Goverenor’s Award for Individual Artist

By EMILIE REAUME
Daily News Staff Writer
Thank-you speeches normally acknowledge people. But when Ray Troll accepted the Governor’s Award for Individual Artist, he said, “Thanks to the fish for all the inspiration.”
Along with the fish, he said, the artist’s inspiration comes from his family, of course, and the people of Ketchikan. “I had two minutes to thank everybody. That’s almost impossible to do.”
Gov. Murkowski and the First Lady presented the award to Troll Oct. 27 in Anchorage. The award included “a beautiful piece of artwork by (Homer artist) Ron Senungetuk. It’s a carved image of a caribou,” Troll said. The awards ceremony was “jovial” and a very nice evening, he said. He found out he was receiving the award about a month ago when the Alaska State Council on the Arts called him. “It kind of floored me, I didn’t really see it coming. But it was a real delight.
“It’s a real honor in a state like this, with so many talented artists. It’s a really cool thing to be recognized,” Troll said.
Charlotte Fox, executive director of the Alaska State Council on the Arts, said, “I think it’s wonderful because I knew a lot about Ray’s work.” She said that she had seen his Sharkabet exhibit in the Anchorage Museum and said it was her favorite. She had also seen his T-shirts and visited his Soho Coho gallery in Ketchikan.
But, she said, “I didn’t know about his community-based things. We kind of look at that, and the primary criteria (to receive the award) is impact on the state and major impact on the community in which they live. Ray has had a statewide impact and it seems he’s really done a lot for the arts in Ketchikan.”
Fox said the arts council blankets the state for nominations in late spring and creates a panel to review them all. The council then sends the nomination to the governor who usually accepts the recommendations.
Troll said he moved to Alaska in 1981 to teach college in Port Clarence. “On a clear day you could see Russia, that was my first experience of Alaska.” After that experience, he moved to Ketchikan in 1983 to be a fish monger for his sister, Kate Troll. “I had a master’s degree in my back pocket and I was looking for something to do,” he said.
Troll said he had a one-track career in art. “I started at the age of four when I picked up a crayon. At age 52 I’m still drawing dinosaurs — I’ve just added fish.”
Locally Troll is known for the Soho Coho Art Gallery, Raven’s Brew Coffee logos, the Kayhi Kings Mural at Ketchikan High School, the Midnight Run Painting at Point Higgins Elementary School and his T-shirts.
Troll is known statewide for his murals, books, exhibits and guest art classes at schools in Sitka, Juneau, Cordova, Homer, Seward and other cities.

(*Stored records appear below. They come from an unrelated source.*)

Lemma ended_steps v w w' : esteps w w' -> ended v w -> ended v w' /\ polls w' = polls w.
Proof.
  induction 1 as [|w e w1 w2 Hw _ IH]; intros He; [done|].
  destruct (ended_step _ _ _ _ He Hw) as [H1 <-]. auto.
Qed.

(** ** A spawned task is taken *)

Fixpoint erun (es : list (eevent T)) w : option (estate T) :=
  match es with [] => Some w | e :: es => match estep e w with Some w => erun es w | None => None end end.

Lemma erun_esteps es : forall w w', erun es w = Some w' -> esteps w w'.
Proof.
  induction es as [|e es IH]; intros w w'; cbn; [intros [= <-]; apply esteps_refl|].
  destruct (estep e w) eqn:E; [|done]. intros Hr. eapply esteps_next; [exact E|by apply IH].
Qed.

(** The pump, once polled, empties the queue before it waits. *)
Lemma pump_empties n : forall w, stage w = AtPump -> length (spawn_queue w) = n ->
  exists w', erun (repeat Pump (S n)) w = Some w' /\ spawn_queue w' = [] /\ pumped w' = pumped w ++ spawn_queue w /\
    tasks w' = tasks w ++ spawn_queue w /\ (stage w' = AtMain \/ stage w' = AtTail).
Proof.
  induction n as [|n IH]; intros w Hs Hn; cbn [repeat erun estep]; unfold pump at 1; rewrite Hs;
    destruct (spawn_queue w) as [|j queue] eqn:E; try done.
  - eexists. split; [done|]. rewrite !app_nil_r. cbn. split_and!; try done. case_decide; [by right|by left].
  - destruct (IH (EState AtPump (senders w) (next_task w) queue (tasks w ++ [j]) (abort_flags w) (accepted w)
      (pumped w ++ [j]) (polls w) (over w))) as (w' & H1 & H2 & H3 & H4 & H5); [done|cbn in *; lia|].
    exists w'. split; [exact H1|]. cbn in H3, H4. rewrite <- (assoc_L (++)) in H3, H4. by split_and!.
Qed.

Lemma polled_when_held j ready w : stage w = AtMain \/ stage w = AtTail -> j ∈ tasks w -> is_Some (poll_task j ready w).
Proof.
  intros Hs Hj. unfold poll_task. destruct (abortable_poll _ _ _) as [ps d].
  destruct Hs as [-> | ->]; rewrite decide_True by done; by eexists.
Qed.
End Steps.

(** C39. The executor runs what was spawned, and nothing else.  However spawns,
    aborts, polls and the runtimes' drops interleave: until it is dropped,
    the tasks it took are the first that the queue accepted, in order, and
    each of them is held or over, once; only tasks that were taken are polled,
    a task that is over or was aborted is never polled again, and nothing is
    polled once [main] has its value, which does not change.  The pump stops
    only when nothing can be spawned any more and nothing waits to be; and
    whenever [main] is found pending, the queue is empty before the executor
    turns to its tasks again, all of which it can poll. *)
Theorem executor_runs_what_was_spawned {T} (w w' : estate T) : ereachable w -> esteps w w' ->
  (has_left w = false -> accepted w = pumped w ++ spawn_queue w /\ pumped w ≡ₚ tasks w ++ over w) /\
  NoDup (accepted w) /\ (forall j, j ∈ polls w -> j ∈ pumped w) /\
  (forall j, j ∈ abort_flags w \/ j ∈ over w -> polls_of j w' = polls_of j w) /\
  (forall v, ended v w -> ended v w' /\ polls w' = polls w) /\
  (stage w = AtTail -> senders w = 0%nat /\ spawn_queue w = []) /\
  (stage w = AtMain -> exists w2, erun (PollMain None :: repeat Pump (S (length (spawn_queue w)))) w = Some w2 /\
    pumped w2 = accepted w /\ spawn_queue w2 = [] /\ forall j ready, j ∈ tasks w2 -> is_Some (poll_task j ready w2)).
Proof.
  intros Hr Hs. assert (Hi := einv_reachable w Hr). split_and!.
  - intros Hl. split; [by apply e_fifo|by apply e_held].
  - apply (e_once w Hi).
  - intros j. apply (proj1 (Forall_forall _ _) (e_polls w Hi)).
  - intros j. by apply quiet_steps.
  - intros v. by apply ended_steps.
  - apply (e_tail w Hi).
  - intros Hm. cbn [erun estep]. unfold poll_main. rewrite Hm.
    destruct (pump_empties (length (spawn_queue w)) (set_stage AtPump w)) as (w2 & H1 & H2 & H3 & H4 & H5); [done|done|].
    exists w2. split_and!; [exact H1| |done|].
    + rewrite (e_fifo w Hi) by (unfold has_left; by rewrite Hm). exact H3.
    + intros j ready. by apply polled_when_held.
Qed.

(** Two tasks, the first aborted after a poll; [main] ends with 7. *)
Definition two_tasks : list (eevent Z) :=
  [Spawn; Spawn; PollMain None; Pump; Pump; Pump; PollTask 0 false; PollTask 1 true; Abort_ 0].
Definition after_tasks : estate Z := default eboot (erun two_tasks eboot).
Definition after_main : estate Z := default eboot (erun [PollTask 0 false; PollMain (Some 7); DropExecutor] after_tasks).

Lemma executor_runs_what_was_spawned_witness :
  accepted after_tasks = [0; 1]%nat /\ polls_of 0 after_tasks = [0%nat] /\ polls_of 0 after_main = [0%nat] /\
  ended 7 after_main /\ tasks after_main = [].
Proof.
  assert (Hr : ereachable after_tasks) by by apply (erun_esteps two_tasks eboot).
  assert (Hs : esteps after_tasks after_main) by by apply (erun_esteps [PollTask 0 false; PollMain (Some 7); DropExecutor] after_tasks).
  destruct (executor_runs_what_was_spawned _ _ Hr Hs) as (_ & _ & _ & H & _).
  split_and!; [done|done|rewrite (H 0%nat); [done|left; by left]|by right|done].
Defined.
(* ===== verification/Metrics.v ===== *)
(** * Metrics ([src/metrics.rs])

    What the dashboard's [/metrics] and the log say of the device: the
    counters are the SDK's, gathered in [readings]; why the last run ended is
    kept in three cells that are set once at boot. *)

From S2P Require Import Prelude RustStr RustStrLemmas Platform Json Crash Runtime Executor.

(** ** The last run *)

(** [ResetReason], by the variants the source tells apart. *)
Inductive ResetReason :=
| PowerOn | Software | Panic | TaskWatchdog | InterruptWatchdog | Watchdog_ | Brownout | DeepSleep | ExternalPin | JTAG
| USBPeripheral | OtherReason.

(** The three [OnceLock]s. *)
Record last_run := LastRun {
  LAST_RESET : option ResetReason;
  LAST_PANIC : option (option bytes);
  LAST_COREDUMP : option (option CoredumpSummary);
}.
Definition no_last_run : last_run := LastRun None None None.

(** [OnceLock::set] *)
Definition once {A} (a : A) (cell : option A) : option A := match cell with Some b => Some b | None => Some a end.

Definition set_last_reset (r : ResetReason) (l : last_run) : last_run :=
  LastRun (once r (LAST_RESET l)) (LAST_PANIC l) (LAST_COREDUMP l).
Definition set_last_panic (msg : option bytes) (l : last_run) : last_run :=
  LastRun (LAST_RESET l) (once msg (LAST_PANIC l)) (LAST_COREDUMP l).
Definition set_last_coredump (c : option CoredumpSummary) (l : last_run) : last_run :=
  LastRun (LAST_RESET l) (LAST_PANIC l) (once c (LAST_COREDUMP l)).

(** What [main] does with them. *)
Definition record_last_run (r : ResetReason) (m : CrashLog) (erased : bool) (image : option (option dump_summary))
    (l : last_run) : CrashLog * option (option dump_summary) * last_run :=
  let l := set_last_reset r l in
  let '(m, panic) := take_last_panic m in
  let l := set_last_panic panic l in
  let '(image, dump) := take_coredump_summary erased image in
  (m, image, set_last_coredump dump l).

Definition last_panic (l : last_run) : option bytes := default None (LAST_PANIC l).

Definition last_panic_str (l : last_run) : bytes :=
  match last_panic l with Some m => bs " | panic: " ++ m | None => [] end.

Definition last_reset_str (l : last_run) : bytes :=
  bs match LAST_RESET l with
     | Some PowerOn => "PowerOn"
     | Some Software => "Software (esp_restart)"
     | Some Panic => "Panic / exception (crash)"
     | Some TaskWatchdog => "TaskWatchdog"
     | Some InterruptWatchdog => "InterruptWatchdog"
     | Some Watchdog_ => "Watchdog"
     | Some Brownout => "Brownout (power dip)"
     | Some DeepSleep => "DeepSleep"
     | Some ExternalPin => "ExternalPin"
     | Some JTAG => "JTAG"
     | Some USBPeripheral => "USBPeripheral"
     | Some OtherReason => "Other"
     | None => "Unknown"
     end.

(** [format!("{:08x}")] of a [u32], which has eight digits at most. *)
Definition hex_char (d : Z) : byte := byte_of_Z (if d <? 10 then 48 + d else 87 + d).
Fixpoint hex_digits (n : nat) (z : Z) : bytes :=
  match n with O => [] | S n => hex_digits n (z / 16) ++ [hex_char (z mod 16)] end.
Definition hex_word (z : Z) : bytes := bs "0x" ++ hex_digits 8 z.

Definition coredump_value (c : CoredumpSummary) : json :=
  JObject [
    ("task", JString (task c));
    ("exc_pc", JString (hex_word (exc_pc c)));
    ("exc_cause", JNumber (exc_cause c));
    ("fault_addr", JString (hex_word (fault_addr c)));
    ("backtrace", JArray (map (fun p => JString (hex_word p)) (backtrace c)));
    ("bt_corrupted", JBool (bt_corrupted c))].
Definition coredump_json (l : last_run) : option json := coredump_value <$> default None (LAST_COREDUMP l).

(** ** The counters *)

(** What the SDK's accessors answer.  [high_water]: the stack a task of that
    name never used, if there is one. *)
Record readings := Readings {
  esp_free_heap : Z;
  esp_free_internal : Z;
  esp_minimum_free : Z;
  caps_free : list malloc_cap -> Z;
  caps_largest : list malloc_cap -> Z;
  caps_minimum_free : list malloc_cap -> Z;
  timer_us : Z;
  high_water : string -> option Z;
  sta_rssi : option Z;
}.

Section Counters.
Context `{board : Board} (qemu : bool) (x : readings).

Definition internal_8bit : list malloc_cap := [MALLOC_CAP_INTERNAL; MALLOC_CAP_8BIT].

Definition stack_free_min (name : string) : option Z :=
  match high_water x name with
  | Some n => Some (wrap 32 n)
  | None => if bool_decide (name = "wa-main"%string) then wrap 32 <$> high_water x "main" else None
  end.

Definition heap_now : Z * Z := (caps_free x internal_8bit, caps_largest x internal_8bit).

(** [Note::fmt] *)
Definition heap_note : bytes :=
  if has_psram then [] else bs " heap=" ++ dec (caps_free x internal_8bit) ++ bs "/" ++ dec (caps_largest x internal_8bit).

Definition opt_display (o : option Z) : bytes := match o with Some v => dec v | None => bs "-" end.

Definition stack_line : bytes :=
  bs "wa-main=" ++ opt_display (stack_free_min "wa-main") ++ bs " wa-blocking=" ++ opt_display (stack_free_min "wa-blocking") ++
  bs " ws-transport=" ++ opt_display (stack_free_min "ws-transport") ++ bs " wa-nvs=" ++ opt_display (stack_free_min "wa-nvs").

(** [log_memory_profile]: the lines it logs. *)
Definition log_memory_profile (at_ : bytes) : list bytes :=
  let '(free, largest) := heap_now in
  (if qemu then [bs "stack before heap at " ++ at_ ++ bs ": " ++ stack_line] else []) ++
  [bs "memory at " ++ at_ ++ bs ": internal heap " ++ dec free ++ bs " free, largest block " ++ dec largest ++
   bs "; stack never-used " ++ stack_line].

Definition opt_number (o : option Z) : json := match o with Some v => JNumber v | None => Null end.

(** [system_metrics_json], before it is made text. *)
Definition system_metrics_json (l : last_run) : json :=
  JObject [
    ("reset_reason", JString (last_reset_str l));
    ("uptime_s", JNumber (Z.quot (timer_us x) 1000000));
    ("heap_free", JNumber (esp_free_heap x));
    ("heap_internal_free", JNumber (esp_free_internal x));
    ("heap_min_free", JNumber (esp_minimum_free x));
    ("internal_largest_block", JNumber (caps_largest x [MALLOC_CAP_INTERNAL]));
    ("internal_min_free", JNumber (caps_minimum_free x [MALLOC_CAP_INTERNAL]));
    ("internal_8bit_largest_block", JNumber (caps_largest x internal_8bit));
    ("internal_8bit_min_free", JNumber (caps_minimum_free x internal_8bit));
    ("psram_free", JNumber (caps_free x [MALLOC_CAP_SPIRAM]));
    ("psram_largest_block", JNumber (caps_largest x [MALLOC_CAP_SPIRAM]));
    ("stack_wa_main_min", opt_number (stack_free_min "wa-main"));
    ("stack_wa_blocking_min", opt_number (stack_free_min "wa-blocking"));
    ("stack_wa_nvs_min", opt_number (stack_free_min "wa-nvs"));
    ("stack_ws_transport_min", opt_number (stack_free_min "ws-transport"));
    ("rssi_dbm", opt_number (if qemu then None else sta_rssi x));
    ("last_panic", opt_string (last_panic l));
    ("coredump", default Null (coredump_json l))].
End Counters.

(** ** Reading a report back *)

Definition word_of_hex (l : bytes) : option Z := if starts_with (bs "0x") l then parse_hex 32 (drop 2 l) else None.
Definition as_hex (v : json) : option Z := s ← as_str v; word_of_hex s.
Definition as_number (v : json) : option Z := match v with JNumber z => Some z | _ => None end.
Definition as_bool (v : json) : option bool := match v with JBool b => Some b | _ => None end.
Definition as_array (v : json) : option (list json) := match v with JArray l => Some l | _ => None end.

Definition coredump_of (v : json) : option CoredumpSummary :=
  task ← get_field "task" v ≫= as_str;
  pc ← get_field "exc_pc" v ≫= as_hex;
  cause ← get_field "exc_cause" v ≫= as_number;
  addr ← get_field "fault_addr" v ≫= as_hex;
  trace ← get_field "backtrace" v ≫= as_array;
  trace ← mapM as_hex trace;
  corrupted ← get_field "bt_corrupted" v ≫= as_bool;
  Some (MkCoredumpSummary task pc cause addr trace corrupted).

(** A value that may be [null]. *)
Definition nullable {A} (read : json -> option A) (v : json) : option (option A) :=
  match v with Null => Some None | _ => Some <$> read v end.

Definition report_of (v : json) : option (bytes * option bytes * option CoredumpSummary) :=
  reset ← get_field "reset_reason" v ≫= as_str;
  panic ← get_field "last_panic" v ≫= nullable as_str;
  dump ← get_field "coredump" v ≫= nullable coredump_of;
  Some (reset, panic, dump).

Lemma hex_char_digit d : 0 <= d < 16 -> hex_digit (hex_char d) = Some d /\ hex_char d <> x2b.
Proof.
  intros Hd.
  assert (H : forallb (fun d => bool_decide (hex_digit (hex_char (Z.of_nat d)) = Some (Z.of_nat d) /\
    hex_char (Z.of_nat d) <> x2b)) (seq 0 16) = true) by by vm_compute.
  rewrite forallb_forall in H. specialize (H (Z.to_nat d)). rewrite Z2Nat.id, bool_decide_eq_true in H by lia.
  apply H, in_seq. lia.
Qed.

Lemma hex_digits_value n : forall z, 0 <= z < 16 ^ Z.of_nat n -> z < 2 ^ 32 ->
  digits_value 32 16 hex_digit (hex_digits n z) 0 = Some z.
Proof.
  induction n as [|n IH]; intros z Hz Hw; [cbn in *; by assert (z = 0) as -> by lia|].
  rewrite Nat2Z.inj_succ, Z.pow_succ_r in Hz by lia. cbn [hex_digits].
  pose proof (Z.mod_pos_bound z 16 ltac:(lia)) as Hm. pose proof (Z.div_mod z 16 ltac:(lia)) as Hd.
  rewrite digits_value_snoc, IH; [|split; [apply Z.div_pos; lia|apply Z.div_lt_upper_bound; lia]|lia].
  destruct (hex_char_digit (z mod 16) Hm) as [-> _]. replace (z / 16 * 16 + z mod 16) with z by lia.
  assert (fits 32 z = true) as -> by (unfold fits; rewrite andb_true_iff, Z.leb_le, Z.ltb_lt; lia). done.
Qed.

Lemma hex_digits_head n z : exists d l, hex_digits (S n) z = hex_char (d mod 16) :: l.
Proof.
  revert z. induction n as [|n IH]; intros z; [by exists z, []|]. cbn [hex_digits] in *.
  destruct (IH (z / 16)) as (d & l & ->). by eexists d, _.
Qed.

(** A word that is printed is read back. *)
Lemma word_of_hex_word z : 0 <= z < 2 ^ 32 -> word_of_hex (hex_word z) = Some z.
Proof.
  intros Hz. unfold word_of_hex, hex_word.
  change (starts_with (bs "0x") (bs "0x" ++ hex_digits 8 z)) with true.
  change (drop 2 (bs "0x" ++ hex_digits 8 z)) with (hex_digits 8 z).
  assert (Hv := hex_digits_value 8 z ltac:(lia) ltac:(lia)).
  destruct (hex_digits_head 7 z) as (d & l & E). rewrite E in *. unfold parse_hex, parse_radix.
  destruct (hex_char_digit (d mod 16)) as [_ Hp]; [apply Z.mod_pos_bound; lia|].
  by destruct (hex_char (d mod 16)).
Qed.

(** Looks a field up by its name. *)
Ltac fields :=
  cbn;
  repeat match goal with
  | |- context [bool_decide (?a = ?b :> string)] =>
      let r := eval vm_compute in (bool_decide (a = b)) in
      change (bool_decide (a = b)) with r; cbn
  end.

#[local] Arguments hex_word : simpl never.
#[local] Arguments word_of_hex : simpl never.

Lemma hex_words ps : Forall (fun p => 0 <= p < 2 ^ 32) ps -> mapM as_hex (map (fun p => JString (hex_word p)) ps) = Some ps.
Proof.
  induction 1 as [|p ps Hp _ IH]; [done|]. cbn. rewrite word_of_hex_word by done. cbn. by rewrite IH.
Qed.

(** The words of a summary fit their type. *)
Record dump_fits (c : CoredumpSummary) : Prop := {
  pc_fits : 0 <= exc_pc c < 2 ^ 32;
  addr_fits : 0 <= fault_addr c < 2 ^ 32;
  trace_fits : Forall (fun p => 0 <= p < 2 ^ 32) (backtrace c);
}.

Lemma coredump_read_back c : dump_fits c -> coredump_of (coredump_value c) = Some c.
Proof.
  intros [H1 H2 H3]. unfold coredump_of, coredump_value. fields. rewrite !word_of_hex_word by done. cbn.
  rewrite hex_words by done. by destruct c.
Qed.

Lemma nullable_read_back c : dump_fits c -> nullable coredump_of (coredump_value c) = Some (Some c).
Proof. intros Hc. change (Some <$> coredump_of (coredump_value c) = Some (Some c)). by rewrite coredump_read_back. Qed.
#[local] Arguments coredump_value : simpl never.
#[local] Arguments nullable : simpl nomatch.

Troll also had a species of ratfish named in his honor in November 2002. The Hydrolagus trolli was named by ratfish researcher Dominique Didier because they shared a love of fish in general and ratfish specifically.
Victoria Lord, now program associate with the Rasmuson Foundation in Anchorage, nominated Troll for the award. “I’ve probably been nominating him off and on for several years. I recognize that he is a person that is very generous with his time. He promotes not only himself, but other artists as well,” she said.
Lord was director of the Ketchikan Area Arts and Humanities Council from 1986 to 1997 and said she saw how much Troll put into the arts community. She said those years were formative for the arts council and Troll helped them open the Main Street Gallery (now the Mainstay Gallery) and begin the first Friday art openings. “He and his wife, Michelle, have been really supportive of other artists. He’s been very inclusive and has had an impact statewide.” She remembered when Troll exhibited Sharkabet in Ketchikan and said she heard children who knew the names of all the sharks from that show. She also said his involvement in Natural History Museums, she said, has helped introduce art into other contexts so people can relate art to other things.
Lord is not the only one who has recognized his work in this area, though. Troll said he will be receiving an award from the Academy of Natural Science in Philadelphia in June for achievement in the natural history arts. “I guess it’s a pretty cool honor and a real privilege to be part of that crowd,” he said. He’ll travel to Philadelphia for the award.
Lord said she nominated him mostly because, “he’s a community person, he’s connected to people and he’s connected people to the arts.”